Would you return, word for word, the lines of the data below from the line with "(** ** Machine integers *)" through the line with "allocated size. *)", and no others?

◆ ◆ ◆ ◆ ◆ ◆ ◆

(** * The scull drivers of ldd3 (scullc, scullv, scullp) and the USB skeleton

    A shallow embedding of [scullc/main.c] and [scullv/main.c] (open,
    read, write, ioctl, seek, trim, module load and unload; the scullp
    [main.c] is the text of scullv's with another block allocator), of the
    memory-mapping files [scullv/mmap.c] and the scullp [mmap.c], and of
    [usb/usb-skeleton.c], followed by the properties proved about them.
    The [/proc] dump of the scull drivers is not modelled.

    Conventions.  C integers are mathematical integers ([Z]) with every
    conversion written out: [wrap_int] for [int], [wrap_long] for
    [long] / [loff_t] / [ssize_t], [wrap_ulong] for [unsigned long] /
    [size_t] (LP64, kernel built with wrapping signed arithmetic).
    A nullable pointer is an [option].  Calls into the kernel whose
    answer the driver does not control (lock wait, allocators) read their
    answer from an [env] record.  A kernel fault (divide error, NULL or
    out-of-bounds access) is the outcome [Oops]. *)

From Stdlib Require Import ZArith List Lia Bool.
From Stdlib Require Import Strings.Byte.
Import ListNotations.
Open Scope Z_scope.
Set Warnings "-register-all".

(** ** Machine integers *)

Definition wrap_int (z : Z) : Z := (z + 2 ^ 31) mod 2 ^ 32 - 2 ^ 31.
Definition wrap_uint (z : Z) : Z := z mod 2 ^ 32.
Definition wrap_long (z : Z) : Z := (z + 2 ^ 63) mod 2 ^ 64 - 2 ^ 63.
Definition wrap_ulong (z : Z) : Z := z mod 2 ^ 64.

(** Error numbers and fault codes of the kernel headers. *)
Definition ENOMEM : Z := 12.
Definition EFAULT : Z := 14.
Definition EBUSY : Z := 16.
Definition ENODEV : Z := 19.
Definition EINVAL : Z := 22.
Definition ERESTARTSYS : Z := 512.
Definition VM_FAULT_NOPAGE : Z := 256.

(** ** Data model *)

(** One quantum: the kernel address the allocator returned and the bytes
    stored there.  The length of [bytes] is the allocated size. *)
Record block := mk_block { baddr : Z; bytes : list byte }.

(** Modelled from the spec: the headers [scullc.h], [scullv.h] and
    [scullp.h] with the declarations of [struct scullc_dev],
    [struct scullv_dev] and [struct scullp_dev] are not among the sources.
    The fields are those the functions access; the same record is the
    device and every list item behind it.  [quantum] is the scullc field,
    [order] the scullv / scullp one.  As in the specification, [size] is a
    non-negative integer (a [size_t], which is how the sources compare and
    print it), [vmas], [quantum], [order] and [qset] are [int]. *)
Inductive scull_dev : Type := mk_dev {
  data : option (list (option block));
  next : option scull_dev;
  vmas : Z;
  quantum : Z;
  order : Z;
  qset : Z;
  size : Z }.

◆ ◆ ◆ ◆ ◆ ◆ ◆

_PROBLEM SOLUTION:_
(** ** Machine integers *)

Definition wrap_int (z : Z) : Z := (z + 2 ^ 31) mod 2 ^ 32 - 2 ^ 31.
Definition wrap_uint (z : Z) : Z := z mod 2 ^ 32.
Definition wrap_long (z : Z) : Z := (z + 2 ^ 63) mod 2 ^ 64 - 2 ^ 63.
Definition wrap_ulong (z : Z) : Z := z mod 2 ^ 64.

(** Error numbers and fault codes of the kernel headers. *)
Definition ENOMEM : Z := 12.
Definition EFAULT : Z := 14.
Definition EBUSY : Z := 16.
Definition ENODEV : Z := 19.
Definition EINVAL : Z := 22.
Definition ERESTARTSYS : Z := 512.
Definition VM_FAULT_NOPAGE : Z := 256.

(** ** Data model *)

(** One quantum: the kernel address the allocator returned and the bytes
    stored there.  The length of [bytes] is the allocated size. *)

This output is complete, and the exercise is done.